Thursday, October 31, 2013

WSJ - FDA Sets New Rules to Better Address Drug Shortages

The Food and Drug Administration has forged plans to deal with the thorny medical issue of drug shortages, especially for sterile injectable drugs like those used in emergency medicine, cancer and intravenous nutrition.

Under a new rule, the FDA will require companies to notify the agency of any plans to stop making drugs that are in short supply, or of any temporary manufacturing stoppages that would threaten supply. For the first time, the FDA will also apply these requirements to complex "biologic" drugs that are manufactured in microorganisms, plant cells and animal cells.

The FDA will take these actions through a new federal rule, and a strategic plan on drug shortages, both of which will be disclosed on Thursday. They put new teeth into a law passed by Congress in 2012 and an order signed by President Barack Obama in 2011.

Many drugs are in chronic short supply, and production snafus can create other shortages.

"Drug shortages are complex, and this isn't something that will be resolved overnight," said Douglas Throckmorton, deputy director of the FDA's Center for Drug Evaluation and Research. "But we can find workarounds when there are other manufacturers" to make a drug in short supply.

The federal agency has already made some progress on the drug-shortage front, with more companies alerting it to coming shortages so that it can proactively find substitute manufacturers. Following the 2011 presidential order, the number of notifications by companies alerting the FDA of impending production stoppages has increased six fold. The agency said, too, that it has helped prevent 195 drug shortages in 2011 and 282 in 2012.
But this accomplishment falls far short of resolving the problem, according to doctors and researchers.
"The number of new drug shortages is declining, and that's good news," said Erin R. Fox, manager of the Drug Information Service at the University of Utah. "But the ones we have already are not going away. The current status is we're really stuck, and it's almost getting worse."

Among those drugs in shortest supply, she said, are electrolytes, vitamins and fluids used in resuscitation and in treatment of premature infants. "Patients are going without therapy," said Dr. Fox, describing the situation as "incredibly critical." She said the problem stems from the fact that there are only a handful of companies making mostly generic versions of the products in question. From time to time, these companies have closed down some of their production because of impurities such as glass or metal found in injectable products.

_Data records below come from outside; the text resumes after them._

(* ===== verification/Relay.v ===== *)
(** * Moving the bytes (tcp_proxy.go, tunnel.go)

    [handleTCPConn] and [proxyBidirectional] of the server and [handleStream] of
    the client: two goroutines that each copy one direction between two
    connections, close what they have written to, and are waited for.  A
    connection is what the documentation of [net.Conn] promises and no more: what
    a [Read] or a [Write] returns is an input of the model.  That every operation
    on a connection closed on this side returns, and what the end of file of a
    stream means, are stated where a theorem needs them ([late_read],
    [eof_is_the_end]). *)

From S2P Require Import Prelude GoStrings.
Local Open Scope Z_scope.

(** ** One direction *)

(** The error of a [Read]: end of file or another. *)
Inductive rerr := EOF | ReadErr (e : string).

(** A goroutine between two operations: reading, about to write what it has
    read, with the result of [io.Copy], half way through the addition to the
    session's counter, about to close the side it wrote to, done. *)
Inductive phase :=
  | Reading
  | Writing (chunk : list byte) (er : option rerr)
  | Copied
  | Loaded (old : Z)
  | Closing
  | Finished.

Record copier := {
  cp_phase : phase;
  cp_written : Z;
  cp_err : option string;
  cp_got : list byte;
  cp_put : list byte;
}.

Definition new_copier : copier :=
  {| cp_phase := Reading; cp_written := 0; cp_err := None; cp_got := []; cp_put := [] |}.

Definition with_phase (ph : phase) (c : copier) : copier :=
  {| cp_phase := ph; cp_written := cp_written c; cp_err := cp_err c; cp_got := cp_got c; cp_put := cp_put c |}.
Definition with_err (e : option string) (c : copier) : copier :=
  {| cp_phase := cp_phase c; cp_written := cp_written c; cp_err := e; cp_got := cp_got c; cp_put := cp_put c |}.

(** What the environment answers to the operation of a goroutine. *)
Inductive copy_ev :=
  | EvRead (data : list byte) (er : option rerr)
  | EvWrite (nw : nat) (ew : option string)
  | EvLoad
  | EvStore
  | EvClose.

(** [io.Copy] after a read that has been written: go on, or return. *)
Definition after_chunk (er : option rerr) (c : copier) : copier :=
  match er with
  | None => with_phase Reading c
  | Some EOF => with_phase Copied c
  | Some (ReadErr e) => with_phase Copied (with_err (Some e) c)
  end.

Definition ErrShortWrite : string := "short write".

(** One operation of a copying goroutine; [counts]: it adds the bytes to a
    counter of the session, whose value is [n].  [None]: not an operation it can
    perform next, or an answer the documentation of [Write] excludes. *)
Definition copy_step (counts : bool) (ev : copy_ev) (c : copier) (n : Z) : option (copier * Z) :=
  match cp_phase c, ev with
  | Reading, EvRead data er =>
      let c := {| cp_phase := Writing data er; cp_written := cp_written c; cp_err := cp_err c;
                  cp_got := cp_got c ++ data; cp_put := cp_put c |} in
      Some (match data with [] => after_chunk er c | _ => c end, n)
  | Writing chunk er, EvWrite nw ew =>
      if decide (nw <= length chunk)%nat then
        let c := {| cp_phase := cp_phase c; cp_written := int64 (cp_written c + Z.of_nat nw); cp_err := cp_err c;
                    cp_got := cp_got c; cp_put := cp_put c ++ take nw chunk |} in
        Some (match ew with
              | Some e => with_phase Copied (with_err (Some e) c)
              | None => if decide (nw = length chunk) then after_chunk er c
                        else with_phase Copied (with_err (Some ErrShortWrite) c)
              end, n)
      else None
  | Copied, EvLoad => if counts then Some (with_phase (Loaded n) c, n) else None
  | Loaded old, EvStore => Some (with_phase Closing c, int64 (old + cp_written c))
  | Copied, EvClose => if counts then None else Some (with_phase Finished c, n)
  | Closing, EvClose => Some (with_phase Finished c, n)
  | _, _ => None
  end.

(** ** A relay of two directions *)

Inductive side := SideA | SideB.
Inductive dir := AtoB | BtoA.
#[export] Instance side_eq_dec : EqDecision side.
Proof. solve_decision. Defined.
#[export] Instance dir_eq_dec : EqDecision dir.
Proof. solve_decision. Defined.

Definition dst (d : dir) : side := match d with AtoB => SideB | BtoA => SideA end.
Definition src (d : dir) : side := match d with AtoB => SideA | BtoA => SideB end.

(** How a connection has been closed: not, for writing only, or altogether. *)
Inductive openness := Open | WriteClosed | Closed.
#[export] Instance openness_eq_dec : EqDecision openness.
Proof. solve_decision. Defined.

Intravenous drugs for cancer, including liquid nutrition for patients unable to eat and drink by mouth, also are in short supply.

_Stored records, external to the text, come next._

Lemma wp_refuse_early y token req msg s s0 :
  tm_of s0 = tm_of s -> srv_cfg s0 = srv_cfg s -> srv_sent s0 = srv_sent s ->
  (forall t, srv_quota t s0 = srv_quota t s) ->
  hwp (sendTunnelError y msg) (decided y token req s) s0.
Proof. intros. eapply wp_mono; [|by apply (wp_refuse_now y msg s)]. auto. Qed.

Lemma wp_admit_tunnel y token req s :
  counts_ok s -> portMin (tm_of s) <= portMax (tm_of s) ->
  hwp (admit_tunnel true y token req) (decided y token req s) s.
Proof.
  intros Hok Hle. unfold admit_tunnel. step. destruct (rateAllow _ _ _) as [rl ok]. got He.
  destruct ok; cbn [negb]; [|by apply wp_refuse_early].
  destruct (is_anon token) eqn:Ea.
  { apply wp_create_tunnel; try done. split; [done | congruence]. }
  destruct (IsAPIKey token) eqn:Ek; step.
  - destruct (KeyStore_IncrementTunnels _ _) as [ks [e|]] eqn:Hi; got He.
    + apply key_incr_error in Hi as ->. by apply wp_refuse_early.
    + apply (key_incr_quota token ks (with_rate rl s)) in Hi as (n & m & ? & ? & ? & Ho); [|done].
      apply wp_create_tunnel; try done. split; [|eauto 10]. intros t [Hne|]; [by apply Ho | congruence].
  - destruct (TokenStore_IncrementTunnels _ _) as [ts [e|]] eqn:Hi; got He.
    + apply token_incr_error in Hi as ->. by apply wp_refuse_early.
    + apply (token_incr_quota token ts (with_rate rl s)) in Hi as (n & m & ? & ? & ? & Ho); [|done].
      apply wp_create_tunnel; try done. split; [|eauto 10]. intros t [Hne|]; [by apply Ho | congruence].
Qed.

(** What an anonymous client may ask for. *)
Definition anon_may (token : string) (req : TunnelRequestMsg) s : Prop :=
  is_anon token = true ->
  tq_Type req <> TunnelTCP /\ tq_Subdomain req = ""%string /\ TunnelsForAnon token (tm_of s) = [].

(** C2: a tunnel request that runs undisturbed always comes to an answer. It is
    refused with nothing changed, or granted: then exactly one tunnel has been
    added, of the session and the token, of the type asked for, at a valid
    subdomain that was free or reserved by this token, or at a port of the
    configured range that was free; the token's count was below its limit and is
    one more; no other tunnel or count has changed.  Only a request with a port
    number, and from an anonymous client only the first one, for a random HTTP
    subdomain, is granted. *)
Theorem handleTunnelRequest_spec y token req cs s s' r rest :
  counts_ok s -> portMin (tm_of s) <= portMax (tm_of s) ->
  run exec (handleTunnelRequest true y token req) cs s = Some (s', r, rest) ->
  r = Some tt /\
  (refused y s s' \/
   granted y token req s s' /\ 1 <= tq_LocalPort req <= 65535 /\ anon_may token req s).
Proof.
  intros Hok Hle Hrun.
  enough (hwp (handleTunnelRequest true y token req) (fun _ s' => refused y s s' \/
    granted y token req s s' /\ 1 <= tq_LocalPort req <= 65535 /\ anon_may token req s) s) as Hw.
  { by destruct (wp_run _ _ _ _ _ _ _ _ Hw Hrun) as ([] & -> & ?). }
  assert (forall s0, s0 = s -> forall msg, hwp (sendTunnelError y msg) (fun _ s' => refused y s s' \/
    granted y token req s s' /\ 1 <= tq_LocalPort req <= 65535 /\ anon_may token req s) s0) as Hno.
  { intros s0 -> msg. eapply wp_mono; [|by apply wp_refuse_now]. auto. }
  unfold handleTunnelRequest. destruct (_ || _) eqn:Ep; [by apply Hno|].
  apply orb_false_iff in Ep as [?%Z.ltb_ge ?%Z.ltb_ge].
  assert (anon_may token req s -> hwp (admit_tunnel true y token req) (fun _ s' => refused y s s' \/
    granted y token req s s' /\ 1 <= tq_LocalPort req <= 65535 /\ anon_may token req s) s) as Hyes.
  { intros Ha. eapply wp_mono; [|by apply wp_admit_tunnel]. intros _ s1 [?|?]; [by left | by right]. }
  destruct (is_anon token) eqn:Ea; [|apply Hyes; unfold anon_may; congruence].
  destruct (String.eqb_spec (tq_Type req) TunnelTCP); [by apply Hno|].
  destruct (String.eqb_spec (tq_Subdomain req) ""); cbn [negb]; [|by apply Hno].
  step. got He. destruct (TunnelsForAnon token (tm_of s)) eqn:El; [by apply Hyes | by apply Hno].
Qed.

Richard L. Schilsky, chief medical officer of the American Society of Clinical Oncology, said there have been shortages of mostly generic cancer drugs such as leucovorin, daunorubicin and cytarabine.
"None of this has really gotten better," said Dr. Schilsky. "It's hard to say what the FDA can do except use discretion in their regulatory oversight, and work with suppliers to assure adequate raw material supply."